Lt. Col Jeffrey Chessani is charged with dereliction of duty and orders violations for failing to investigate and report an incident on November 19, 2005 when one Marine and 24 Iraqis died during an Al Qaeda inspired complex ambush in a squad of Marines.

Mattis, the Marine Corps general known as the “Warrior Monk”, said Monday he wasn’t influenced by his personal attorney and long-time confidant Col. John Ewers during 25 meetings in which Chessani and his role at Haditha were discussed. At the time, Mattis was deciding whether or not to prosecute Chessani.

Before joining Mattis at Camp Pendleton as his personal lawyer and 1st Marine Expeditionary Force Staff Judge Advocate, Ewers investigated the Haditha incident for Army Maj. General Eldon Bargewell. The Army general’s scathing indictment of Chessani and his superiors led to charges against Chessani and three other officers in 3rd Battalion, 1st Marines. Two of those officers have been exonerated and a third is in trial at this time.

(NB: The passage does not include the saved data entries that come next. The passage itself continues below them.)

(** The first pass. *)
Lemma recalculate_loop ps js ds l1 :
  lat_frame l1 -> ranged R ds t0 (sh_ports l1) -> jid l <$> ps = Some <$> js -> NoDup (ds ++ js) ->
  (forall p, p ∈ ps -> p ∈ cl_ports l) -> (forall a, a ∈ js -> a ∈ ids) -> (forall a, a ∈ ds -> a ∈ fars) ->
  exists l2, foldl (fun l p => l ← l; b ← port_has_flag l (far_side mode) p;
      if (b : bool) then jack_port_recalculate_latency mode l p else Some l) (Some l1) ps = Some l2 /\
    lat_frame l2 /\ ranged R (ds ++ filter (fun a => flag_at t0 (far_side mode) a = true) js) t0 (sh_ports l2).
Proof.
  revert js ds l1. induction ps as [|p ps IH]; intros [|a js] ds l1 F Rg E Hn Hps His Hds; try done.
  - exists l1. by rewrite app_nil_r.
  - cbn [fmap list_fmap] in E. injection E as Ea E. destruct F as [F1 F2 F3]. pose proof Rg as [L _].
    destruct (latency_range_eq l1 p a F1 L Ea) as (_ & Ef & _). cbn [foldl mbind option_bind]. rewrite Ef, (ranged_flag R ds t0) by done.
    cbn [mbind option_bind]. assert (Hnn : NoDup (ds ++ js) /\ (a ∉ ds) /\ (a ∉ js)).
    { apply NoDup_app in Hn as (N1 & N2 & N3). apply NoDup_cons in N3 as [N3 N4]. split_and!; [|intros H; apply (N2 a H); left|done].
      apply NoDup_app. split_and!; [done| |done]. intros x Hx Hx'. apply (N2 x Hx). by right. }
    destruct Hnn as (Hn1 & Hn2 & Hn3). destruct (flag_at t0 (far_side mode) a) eqn:Efa.
    + destruct (mine_own me v l M a p) as (j & s & Ho & Ej & _ & Eja); [by apply ids_mine; [apply Hps; left|]|].
      unfold jack_port_recalculate_latency. rewrite F1, Ej. cbn [mbind option_bind]. unfold join_ports.
      rewrite (join_ports_eq l1 (jp_connections j) (v a) no_range F1 L); [|apply (m_view _ _ _ M a p); [by apply ids_mine; [apply Hps; left|]|done]].
      cbn [mbind option_bind]. unfold jack_port_set_latency_range. rewrite F1, Ej. cbn [mbind option_bind].
      assert (Hfa : a ∈ fars) by (apply list_elem_of_filter; split; [done|apply His; left]).
      assert (Er : range_at mode (sh_ports l1) <$> v a = range_at mode t0 <$> v a).
      { apply list_fmap_ext. intros i b Hb. apply list_elem_of_lookup_2 in Hb. destruct (Hopp a b Hfa Hb) as [Hb1 Hb2].
        rewrite (ranged_range R ds t0) by done. rewrite decide_False; [done|]. intros Hd. apply Hds, list_elem_of_filter in Hd as [Hd _]. congruence. }
      rewrite Er. fold (joined (range_at mode t0 <$> v a)). fold (R a). replace (jp_shared j) with (Z.to_nat a) by lia.
      rewrite filter_cons_True by done.
      destruct (IH js (ds ++ [a]) (upd_shared (Z.to_nat a) (set_range mode (R a)) l1)) as (l2 & E2 & F' & Rg').
      * by constructor.
      * apply ranged_snoc; [lia|done|done].
      * done.
      * rewrite <- app_assoc. cbn. apply NoDup_app in Hn1 as (N1 & N2 & N3). done.
      * intros q Hq. apply Hps. by right.
      * intros x Hx. apply His. by right.
      * intros x [Hx|Hx%list_elem_of_singleton]%elem_of_app; [by apply Hds|by subst].
      * exists l2. split; [exact E2|]. split; [done|]. by rewrite <- app_assoc in Rg'.
    + rewrite filter_cons_False by congruence. apply IH; try done; [intros q Hq; apply Hps; by right|intros x Hx; apply His; by right].
Qed.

Mattis’ long anticipated testimony regarding Ewers revealed that the dynamic lawyer known in the Corps as “Golden Ass” for his ability to always come up shining sat mute while Mattis discussed with another attorney the case Ewers had investigated. Mattis told the military judge hearing the defense’s undue influence motion that he never asked Ewers for advice or information.

The Mattis – Ewers relationship is a long and involved one, the evidence revealed. When Mattis was a Major General commanding the 1st Marine Division in 2003, Ewers was the divisions’ top lawyer. He is also the architect and implementer of the Reportable Incident Assessment Team (RIAT) adopted Marine Corps wide to “afford the Commanding General with a means to counteract media backlash,” Ewers had projected.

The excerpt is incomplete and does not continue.